LOS ANGELES Chinese state-controlled oil and gas company CNOOC Ltd. is waging a high-stakes public relations campaign to focus its bid for U.S. energy producer Unocal Corp. on shareholder value, and away from politics.
The company has hired high-powered public relations and lobbying teams to steer Unocal shareholders, regulatory bodies, legis- lators and the media away from the notion that the proposed deal is an attempt by the Chinese government to deprive the United States of vital energy resources.
CNOOC's CEO Fu Chengyu wrote in a letter to Congress Monday that the company is eager to have the U.S. government scrutinize the national security implications of the deal seeking to address concerns already circulating among lawmakers.
Even before CNOOC made public its $18.5 billion bid for Unocal last week, competing with a $16.6 billion deal with Chevron Corp., members of Congress sent President Bush a letter warning him of the threats posed by China's "pursuit of world energy resources."
A separate letter was passed around Congress late last week, also calling on the Bush administration to investigate through the aegis of the Committee on Foreign Investment in the United States the national security implications of the proposed deal.
In the face of such scrutiny, CNOOC has aggressively sought to paint its bid as a straight economic deal.
"This is a commercial deal, a commercial bid from one New York Stock Exchange-listed company to another New York Stock Exchange-listed company designed to improve shareholder value for both," said Mark Palmer, a managing director at Public Strategies Inc. of Austin, Texas, one of two public relations firms hired by CNOOC.
Public Strategies has close ties to President Bush.
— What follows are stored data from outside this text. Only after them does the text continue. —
(** * zero-dependency-node-crud: the user store of [src/app.js] and the
    persistence adapter of [src/utils/fileHandler.js].

    The embedding follows the JavaScript sources:
    - a JS number is [num]: an integer-valued double [NFin z], a double
      with a fraction [NFrac m e] (m / 2^e), the two infinities, or NaN; the
      sign of zero is not tracked (-0 === 0 in every comparison the code
      does);
    - a JS value built by [JSON.parse] (and stored in the collection) is
      [json]; a plain object is the association list of its own properties in
      property order;
    - strings are byte strings ([string] / [list ascii]): non-ASCII text is
      carried as its UTF-8 bytes;
    - the module state ([let users] of app.js) and the file [users.json]
      live in [world]; a request handler is a function [world -> response *
      world], run to completion (the source awaits inside the handlers, so
      interleavings of requests are not modelled). *)

From Stdlib Require Import ZArith String Ascii List Bool Lia.
From Stdlib Require DecimalFacts DecimalPos.
Import ListNotations.
Local Open Scope string_scope.
Local Open Scope Z_scope.
Local Open Scope list_scope.
#[local] Set Warnings "-register-all".

(* ------------------------------------------------------------------ *)
(** ** JS numbers *)

(** A double: an integer [NFin z]; a number with a fraction [NFrac m e],
    the value m / 2^e with m odd (as every such double is, with e <= 1074);
    an infinity; or NaN.  The sign of zero is not tracked. *)
Inductive num : Type :=
| NFin (z : Z)
| NFrac (m : Z) (e : positive)
| NPosInf
| NNegInf
| NNaN.

(** [-x]. *)
Definition num_neg (x : num) : num :=
  match x with
  | NFin z => NFin (- z)
  | NFrac m e => NFrac (- m) e
  | NPosInf => NNegInf
  | NNegInf => NPosInf
  | NNaN => NNaN
  end.

(** Rounding an exact integer to the nearest double (ties to even), with
    overflow to an infinity: the Number value of a numeric literal and of
    the sum of two integer-valued doubles. *)
Definition round_mag (a : Z) : Z :=
  if a <? 2 ^ 53 then a
  else
    let s := Z.log2 a - 52 in
    let q := Z.shiftr a s in
    let r := a - Z.shiftl q s in
    let h := Z.shiftl 1 (s - 1) in
    let q' := if (h <? r) || ((r =? h) && Z.odd q) then q + 1 else q in
    Z.shiftl q' s.

Definition round_double (z : Z) : num :=
  let m := round_mag (Z.abs z) in
  if 2 ^ 1024 <=? m then (if z <? 0 then NNegInf else NPosInf)
  else NFin (if z <? 0 then - m else m).

(** The number q * 2^s, for q >= 0: an integer, or a fraction in lowest
    terms. *)
Definition dyadic (q s : Z) : num :=
  if 0 <=? s then NFin (q * 2 ^ s)
  else
    let t := Z.log2 (Z.gcd q (2 ^ (- s))) in
    if t =? - s then NFin (q / 2 ^ t) else NFrac (q / 2 ^ t) (Z.to_pos (- s - t)).

(** The double nearest to the exact quotient a / b (a >= 0, b > 0), ties to
    even.  [t] is the exponent of the leading bit of a / b, [sh] the
    exponent of the last bit a double of that size has (at least -1074, the
    last bit of the subnormals), and [q] the quotient (a / b) / 2^sh rounded
    to an integer; a result of 2^1024 or more overflows to Infinity. *)
Definition round_q_mag (a b : Z) : num :=
  if a <=? 0 then NFin 0
  else
    let t := if b <=? a then Z.log2 (a / b) else - Z.log2_up (- (- b / a)) in
    let sh := Z.max (t - 52) (-1074) in
    let n := if sh <? 0 then a * 2 ^ (- sh) else a in
    let d := if sh <? 0 then b else b * 2 ^ sh in
    let q0 := n / d in
    let r := n mod d in
    let q := if (d <? 2 * r) || ((2 * r =? d) && Z.odd q0) then q0 + 1 else q0 in
    if (0 <=? sh) && (2 ^ 1024 <=? q * 2 ^ sh) then NPosInf else dyadic q sh.

(** The double nearest to the exact quotient a / b (b > 0). *)
Definition round_q (a b : Z) : num :=
  if a <? 0 then num_neg (round_q_mag (- a) b) else round_q_mag a b.

(** The exact value of a finite number as a quotient n / d with d > 0. *)
Definition num_ratio (x : num) : option (Z * Z) :=
  match x with
  | NFin z => Some (z, 1)
  | NFrac m e => Some (m, 2 ^ Zpos e)
  | _ => None
  end.

(** [x + y] on numbers. *)
Definition js_add (x y : num) : num :=
  match x, y with
  | NNaN, _ | _, NNaN => NNaN
  | NPosInf, NNegInf | NNegInf, NPosInf => NNaN
  | NPosInf, _ | _, NPosInf => NPosInf
  | NNegInf, _ | _, NNegInf => NNegInf
  | NFin a, NFin b => round_double (a + b)
  | _, _ =>
      match num_ratio x, num_ratio y with
      | Some (a, da), Some (b, db) => round_q (a * db + b * da) (da * db)
      | _, _ => NNaN (* not reached: both are finite *)
      end
  end.

(** [Math.max(x, y)]. *)
Definition js_max (x y : num) : num :=
  match x, y with
  | NNaN, _ | _, NNaN => NNaN
  | NPosInf, _ | _, NPosInf => NPosInf
  | NNegInf, v | v, NNegInf => v
  | NFin a, NFin b => NFin (Z.max a b)
  | _, _ =>
      match num_ratio x, num_ratio y with
      | Some (a, da), Some (b, db) => if a * db <? b * da then y else x
      | _, _ => NNaN (* not reached: both are finite *)
      end
  end.

(** [x === y] on numbers. *)
Definition num_eqb (x y : num) : bool :=
  match x, y with
  | NFin a, NFin b => Z.eqb a b
  | NFrac m e, NFrac m' e' => Z.eqb m m' && Pos.eqb e e'
  | NPosInf, NPosInf | NNegInf, NNegInf => true
  | _, _ => false
  end.

(* ------------------------------------------------------------------ *)
(** ** JS values built by JSON.parse *)

Inductive json : Type :=
| JNull
| JBool (b : bool)
| JNum (n : num)
| JStr (s : string)
| JArr (l : list json)
| JObj (fields : list (string * json)).

(** A plain object: its own properties in property order. *)
Definition obj : Type := list (string * json).

(** Property read [o.k] on an object; [None] is [undefined]. *)
Fixpoint get (o : obj) (k : string) : option json :=
  match o with
  | [] => None
  | (k', v) :: o' => if String.eqb k k' then Some v else get o' k
  end.

(** Property write [o.k = v]: an existing property keeps its place, a new
    one is added last. *)
Fixpoint set (o : obj) (k : string) (v : json) : obj :=
  match o with
  | [] => [(k, v)]
  | (k', v') :: o' =>
      if String.eqb k k' then (k', v) :: o' else (k', v') :: set o' k v
  end.

(** Truthiness of a value ([undefined] is [None]). *)
Definition truthy (v : option json) : bool :=
  match v with
  | None | Some JNull => false
  | Some (JBool b) => b
  | Some (JNum (NFin z)) => negb (Z.eqb z 0)
  | Some (JNum NNaN) => false
  | Some (JNum _) => true
  | Some (JStr s) => negb (String.eqb s EmptyString)
  | Some (JArr _) | Some (JObj _) => true
  end.

(** [ToNumber] as [Math.max] applies it to [user.id].  [None]: the coercion
    of a string, array or object, which this development does not model. *)
Definition to_number (v : option json) : option num :=
  match v with
  | None => Some NNaN
  | Some JNull => Some (NFin 0)
  | Some (JBool b) => Some (NFin (if b then 1 else 0))
  | Some (JNum n) => Some n
  | Some _ => None
  end.

(* ------------------------------------------------------------------ *)
(** ** JSON.stringify(value, null, 2) *)

Definition chr (n : nat) : ascii := ascii_of_nat n.
Definition dquote : ascii := chr 34.
Definition bslash : ascii := chr 92.
Definition newline : ascii := chr 10.
Definition space : ascii := chr 32.

Definition lit (s : string) : list ascii := list_ascii_of_string s.

Definition hex_digit (n : nat) : ascii :=
  if Nat.ltb n 10 then chr (48 + n) else chr (87 + n).

(** One character of QuoteJSONString. *)
Definition escape_char (c : ascii) : list ascii :=
  let n := nat_of_ascii c in
  if Nat.eqb n 34 then [bslash; dquote]
  else if Nat.eqb n 92 then [bslash; bslash]
  else if Nat.eqb n 8 then [bslash; "b"%char]
  else if Nat.eqb n 9 then [bslash; "t"%char]
  else if Nat.eqb n 10 then [bslash; "n"%char]
  else if Nat.eqb n 12 then [bslash; "f"%char]
  else if Nat.eqb n 13 then [bslash; "r"%char]
  else if Nat.ltb n 32 then
    [bslash; "u"%char; "0"%char; "0"%char; hex_digit (n / 16); hex_digit (n mod 16)]
  else [c].

Definition quote (s : string) : list ascii :=
  dquote :: flat_map escape_char (list_ascii_of_string s) ++ [dquote].

Fixpoint uint_chars (d : Decimal.uint) : list ascii :=
  match d with
  | Decimal.Nil => []
  | Decimal.D0 d => "0"%char :: uint_chars d
  | Decimal.D1 d => "1"%char :: uint_chars d
  | Decimal.D2 d => "2"%char :: uint_chars d
  | Decimal.D3 d => "3"%char :: uint_chars d
  | Decimal.D4 d => "4"%char :: uint_chars d
  | Decimal.D5 d => "5"%char :: uint_chars d
  | Decimal.D6 d => "6"%char :: uint_chars d
  | Decimal.D7 d => "7"%char :: uint_chars d
  | Decimal.D8 d => "8"%char :: uint_chars d
  | Decimal.D9 d => "9"%char :: uint_chars d
  end.

(** An optional minus sign and the decimal digits of |z|, with no leading
    zero. *)
Definition int_chars (z : Z) : list ascii :=
  match z with
  | Z0 => ["0"%char]
  | Zpos p => uint_chars (Pos.to_uint p)
  | Zneg p => "-"%char :: uint_chars (Pos.to_uint p)
  end.

(** The decimal digits of a positive integer. *)
Definition pos_digits (s : Z) : list ascii := uint_chars (Pos.to_uint (Z.to_pos s)).

(** The number (-1)^neg * m * 10^e (m >= 0) rounded to the nearest double:
    the Number value of a numeric literal. *)
Definition dec_value (neg : bool) (m e : Z) : num :=
  let v := if 0 <=? e then round_double (m * 10 ^ e) else round_q m (10 ^ (- e)) in
  if neg then num_neg v else v.

(** The number s * 10^e as [(s', e')] with the trailing zeros of s moved
    into the exponent. *)
Fixpoint strip10 (fuel : nat) (s e : Z) : Z * Z :=
  match fuel with
  | O => (s, e)
  | S f => if (0 <? s) && (s mod 10 =? 0) then strip10 f (s / 10) (e + 1) else (s, e)
  end.

(** Whether the decimal s * 10^e reads back as [x]. *)
Definition reads_as (x : num) (s e : Z) : bool := num_eqb (dec_value false s e) x.

(** Step 5 of Number::toString for a positive finite [x] whose exact value is
    m * 10^(n0 - D), m having D digits: for k = 1, 2, ... the two k-digit
    decimals next to x, m truncated to k digits (lo) and one more (lo + 1),
    the value being s * 10^(n0 - k); the first k for which one of them reads
    back as x gives s, and when both do the one closer to x, or on a tie the
    even one.  The result is s without trailing zeros and its exponent. *)
Fixpoint shortest_from (x : num) (m D n0 k : Z) (fuel : nat) : Z * Z :=
  match fuel with
  | O => (m, n0 - D) (* not reached: for k = D, lo is m itself *)
  | S f =>
      let sc := 10 ^ (D - k) in
      let lo := m / sc in
      let r := m mod sc in
      let '(slo, elo) := strip10 (Z.to_nat k) lo (n0 - k) in
      let '(shi, ehi) := strip10 (S (Z.to_nat k)) (lo + 1) (n0 - k) in
      let ok_lo := reads_as x slo elo in
      let ok_hi := reads_as x shi ehi in
      if ok_lo && ok_hi then
        if r <? sc - r then (slo, elo)
        else if sc - r <? r then (shi, ehi)
        else if Z.even lo then (slo, elo) else (shi, ehi)
      else if ok_lo then (slo, elo)
      else if ok_hi then (shi, ehi)
      else shortest_from x m D n0 (k + 1) f
  end.

Definition shortest (x : num) : Z * Z :=
  let '(m, p) :=
    match x with
    | NFin z => (z, 0)
    | NFrac m e => (m * 5 ^ Zpos e, Zpos e)
    | _ => (0, 0)
    end in
  let D := Z.of_nat (length (pos_digits m)) in
  shortest_from x m D (D - p) 1 (Z.to_nat D).

Definition num_abs (x : num) : num :=
  match x with
  | NFin z => NFin (Z.abs z)
  | NFrac m e => NFrac (Z.abs m) e
  | _ => x
  end.

Definition num_is_neg (x : num) : bool :=
  match x with
  | NFin z => z <? 0
  | NFrac m _ => m <? 0
  | _ => false
  end.

(** The exponent part [e+x] / [e-x]. *)
Definition exponent_chars (x : Z) : list ascii :=
  "e"%char :: (if x <? 0 then "-"%char else "+"%char) :: pos_digits (Z.abs x).

(** Steps 6 to 10 of Number::toString, for the digits [ds] of s (k of them)
    and the position [n] of the decimal point (the value is s * 10^(n - k)). *)
Definition format_digits (ds : list ascii) (n : Z) : list ascii :=
  let k := Z.of_nat (length ds) in
  if (k <=? n) && (n <=? 21) then ds ++ repeat "0"%char (Z.to_nat (n - k))
  else if (0 <? n) && (n <=? 21) then
    firstn (Z.to_nat n) ds ++ "."%char :: skipn (Z.to_nat n) ds
  else if (-6 <? n) && (n <=? 0) then
    "0"%char :: "."%char :: repeat "0"%char (Z.to_nat (- n)) ++ ds
  else
    match ds with
    | [d] => d :: exponent_chars (n - 1)
    | d :: ds' => d :: "."%char :: ds' ++ exponent_chars (n - 1)
    | [] => []
    end.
One of its top executives, Mark McKinnon, served as a media adviser to the Bush-Cheney campaign.
McKinnon is not working on the CNOOC account, and Bush spokesman Scott McClellan sidestepped a question about the firm's close administration ties at a press briefing Monday.
In his letter to Congress, Fu attempted to address some of the concerns the deal raises about America's energy security by noting that Unocal's oil and gas production amounts to less than 1 percent of all U.S. consumption.
He also reiterated his belief that CNOOC's all-cash offer would benefit the shareholders of Unocal and that substantially all of the company's U.S.-based workers would retain their jobs if the merger were completed.